Despite his reservations, he gets moved down to lower floors again and again due to hospital bureaucracy and seemingly reasonable pretexts. Heading to the fifth floor, a clerical error seemingly included him among the more ill patients on the sixth. Caught up in a system he is unable to truly control and with people that all seem to be making reasonable objections, and despite his best efforts, he eventually makes it to the second floor, for treatment from a doctor who is currently out-of-office on vacation. A note from that away doctor consigns him to the first floor. After raging against his circumstances in his first floor room, he begins to see the world going dark, despite it being the middle of the afternoon.

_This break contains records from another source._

Lemma all_bytes_inj {E} l1 : forall l2 bs,
  powers_fit l1 -> powers_fit l2 -> all_bytes (E:=E) l1 = Ok bs -> all_bytes (E:=E) l2 = Ok bs ->
  hashed_part <$> l1 = hashed_part <$> l2.
Proof.
  induction l1 as [|v1 l1 IH]; intros [|v2 l2] bs P1 P2 H1 H2; cbn [all_bytes] in *.
  - done.
  - injection H1 as <-. by apply obind_Ok in H2 as (b & _ & (bs & _ & ?)%obind_Ok).
  - injection H2 as <-. by apply obind_Ok in H1 as (b & _ & (bs & _ & ?)%obind_Ok).
  - apply obind_Ok in H1 as (b1 & B1 & (bs1 & A1 & [= <-])%obind_Ok).
    apply obind_Ok in H2 as (b2 & B2 & (bs2 & A2 & [= -> ->])%obind_Ok).
    apply Forall_cons in P1 as [P1 P1'], P2 as [P2 P2']. rewrite !fmap_cons.
    f_equal; [by eapply Validator_Bytes_inj|by eapply IH].
Qed.

(** The strings hashed for a set of voters. *)
Definition voters_inputs `{CryptoLib} (E : Type) (voters : VoterSet) : list bytes :=
  match all_bytes (E:=E) (Voters voters) with Ok bs => tree_inputs (length bs) bs | _ => [] end.

Lemma Voters_Hash_cons `{CryptoLib} {sha : Sha256Length} {E} voters h :
  Voters voters <> [] -> Voters_Hash (E:=E) voters = Ok h -> exists bs, all_bytes (E:=E) (Voters voters) = Ok bs /\
    h = HashFromByteSlices bs /\ h <> [].
Proof.
  intros Hne. unfold Voters_Hash. rewrite bool_decide_eq_false_2 by done. intros (bs & Hb & [= <-])%obind_Ok.
  exists bs. split_and!; [done|done|]. destruct (HashFromByteSlices_sha bs) as [x ->]. intros Hx.
  pose proof (sha256_length x) as Hl. by rewrite Hx in Hl.
Qed.

(** What the hash of a voter set in a header determines.  Of two sets one
    of which has hash [h], the other has hash [h] too exactly when their voters
    have, in order, the same keys and the same voting powers.  The voting
    weights, by which commits are counted, are not covered: they can differ at
    will.  The only assumption is that the strings hashed do not collide. *)
Theorem voters_hash_exact `{CryptoLib} {sha : Sha256Length} {E} vs1 vs2 h :
  powers_fit (Voters vs1) -> powers_fit (Voters vs2) -> collision_free (voters_inputs E vs1) (voters_inputs E vs2) ->
  Voters_Hash (E:=E) vs1 = Ok h ->
  Voters_Hash (E:=E) vs2 = Ok h <-> hashed_part <$> Voters vs1 = hashed_part <$> Voters vs2.
Proof.
  intros P1 P2 Hc H1. split.
  - intros H2. destruct (decide (Voters vs1 = [])) as [E1|E1], (decide (Voters vs2 = [])) as [E2|E2].
    + by rewrite E1, E2.
    + destruct (Voters_Hash_cons vs2 h E2 H2) as (bs & _ & _ & Hh). unfold Voters_Hash in H1. rewrite E1 in H1. by injection H1 as <-.
    + destruct (Voters_Hash_cons vs1 h E1 H1) as (bs & _ & _ & Hh). unfold Voters_Hash in H2. rewrite E2 in H2. by injection H2 as <-.
    + destruct (Voters_Hash_cons vs1 h E1 H1) as (bs1 & B1 & Hh1 & _), (Voters_Hash_cons vs2 h E2 H2) as (bs2 & B2 & Hh2 & _).
      unfold voters_inputs in Hc. rewrite B1, B2 in Hc.
      assert (bs1 = bs2) as -> by (apply (tree_inj (length bs1) (length bs2)); congruence || done). by eapply all_bytes_inj.
  - intros Heq. unfold Voters_Hash in *. rewrite (all_bytes_part _ _ (eq_sym Heq)).
    assert (Hn : Voters vs1 = [] <-> Voters vs2 = []) by (destruct (Voters vs1), (Voters vs2); done).
    by rewrite (bool_decide_ext _ _ (iff_sym Hn)).
Qed.

(** A key on the wire.  Every key of a supported kind and of the size of
    its kind comes back from its protobuf message, composite keys of any depth
    included; but a composite message in which a part is missing, which is what
    a peer can send, makes [PubKeyFromProto] panic instead of returning an
    error. *)
Theorem pubkey_roundtrip k :
  key_ok k ->
  (exists pk, PubKeyToProto k = Ok pk /\ PubKeyFromProto pk = Ok k) /\
  (forall vrf, PubKeyFromProto (PublicKey_Composite None vrf) = Panic) /\
  (forall sign s, PubKeyFromProto sign = Ok s -> PubKeyFromProto (PublicKey_Composite (Some sign) None) = Panic).
Proof. intros Hk. split_and!; [by apply PubKey_roundtrip|done|]. intros sign s Hs. cbn. by rewrite Hs. Qed.

(** ** Witnesses *)

Definition toy_wrappers : WrapperLib := {|
  BytesValue_Marshal b := field_msg 0xa b;
  IntValue_Marshal z := field_varint 0x8 z
|}.

Lemma toy_wrapper_laws : @WrapperLaws toy_wrappers.
Proof.
  constructor.
  - intros a b Hab. by apply (field_msg_inj_nil 0xa).
  - done.
  - intros a b Ha Hb Heq. change (field_varint 0x8 a = field_varint 0x8 b) in Heq.
    rewrite <- (app_nil_r (field_varint _ a)), <- (app_nil_r (field_varint _ b)) in Heq.
    by apply (field_varint_inj _ []) in Heq as [-> _]; [|wire_side|done|done|wire_side..].
Qed.

Definition sample_header (evidence : option bytes) : Header :=
  mkHeader (mkVersion 11 0) [7] 5 100 sample_block_id (Some (replicate 32 3)) (Some (replicate 32 4)) (replicate 32 5)
    (replicate 32 6) (replicate 32 7) (replicate 32 8) [9] (replicate 32 10) evidence (replicate 20 11) 0 (replicate 81 12).

Lemma header_hash_binds_witness : same_header (sample_header None) (sample_header (Some [])).
Proof.
  apply (@header_hash_binds toy_crypto toy_time toy_wrappers toy_sha256_length toy_time_laws toy_wrapper_laws).
  - apply (bool_decide_unpack _). vm_compute. reflexivity.
  - apply (bool_decide_unpack _). vm_compute. reflexivity.
  - vm_compute. reflexivity.
  - vm_compute. discriminate.
  - assert (Hd : Forall (fun x => Forall (fun y => @sha256 toy_crypto x = @sha256 toy_crypto y -> x = y)
      (@header_inputs toy_crypto toy_time toy_wrappers (sample_header (Some []))))
      (@header_inputs toy_crypto toy_time toy_wrappers (sample_header None))) by (apply (bool_decide_unpack _); vm_compute; reflexivity).
    intros x y Hx Hy. exact (proj1 (Forall_forall _ _) (proj1 (Forall_forall _ _) Hd x Hx) y Hy).
Defined.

As his consciousness fades, he sees the shutters on his window begin to descend.

== Publication history ==
"Seven Floors" was first published in Italian in the March 1937 edition of La Lettura, a literary supplement of the Corriere della Sera, the newspaper where Buzzati was employed for the majority of his life and career. It was later published in Buzzati's anthology The Seven Messengers, and then re-edited to more closely resemble the original version as part of his Strega Prize-winning short story collection Sessanta racconti (Sixty Stories.

It was first published in English in the short story collection Catastrophe in 1965, translated by Judith Landry. Landry retranslated the collection, including "Seven Floors", in a 2018 reissuing; it was republished again with a new translation by Lawrence Venuti in the collection The Bewitched Bourgeois in 2025.

== Analysis ==
"Seven Floors" has been seen as a parable about the inevitability of death, an allegory for human life, and futility & fate. When Corte enters the hospital his fate is sealed, and he sees himself slowly but surely pulled down from the healthy top to the terminally ill bottom. Although Corte knows that death is a real phenomenon, he does not see it as something that happens to him in particular. Some critics have stated that he is essentially led to death by hypochondria. The Times wrote that it speaks to those who have "felt their life spin out of control".

Despite its grim nature, it resembles a comedy; The New York Sun described it as a "comedy of errors" in particular. As the medical professionals Corte encounters all find different seemingly-reasonable pretexts, Corte is consigned to the "punch line" of his death. This has been compared to one of Buzzati's most-known works, The Tartar Steppe (or The Stronghold, where Giovanni Drogo finds himself trapped at a life-long sentence at an out-of-the-way military installation, waiting for an enemy that does not arrive.

== Reception ==
Critical reception for "Seven Floors" has been positive. Publishers Weekly chose it as a highlighted example in a starred review of the collection The Bewitched Bourgeois. The New York Times Book Review and The New York Sun both considered "Seven Floors" to be a highlight among the best of Buzzati's early work included there. The Western Daily Press described a previous radio adaptation as "harrowing", and the original story itself was "even more powerful".

== Adaptations and legacy ==
"Seven Floors" was adapted into a stage play by Buzzati under the title Un caso clinico (A Clinical Case in 1953, which was later adapted into French by Albert Camus in 1955 as Un cas intéresant (An Interesting Case. These adaptations have been used as subjects of examination in how short stories can be adapted for theater. Although the play has never been officially published in English, one such adaptation was performed by a Minneapolis-based theater troupe in 1975.

Further adaptations include a 1967 film titled The Seventh Floor, directed by and starring Ugo Tognazzi, as well as a radio drama that aired on the BBC in 1961, produced by Martin Esslin.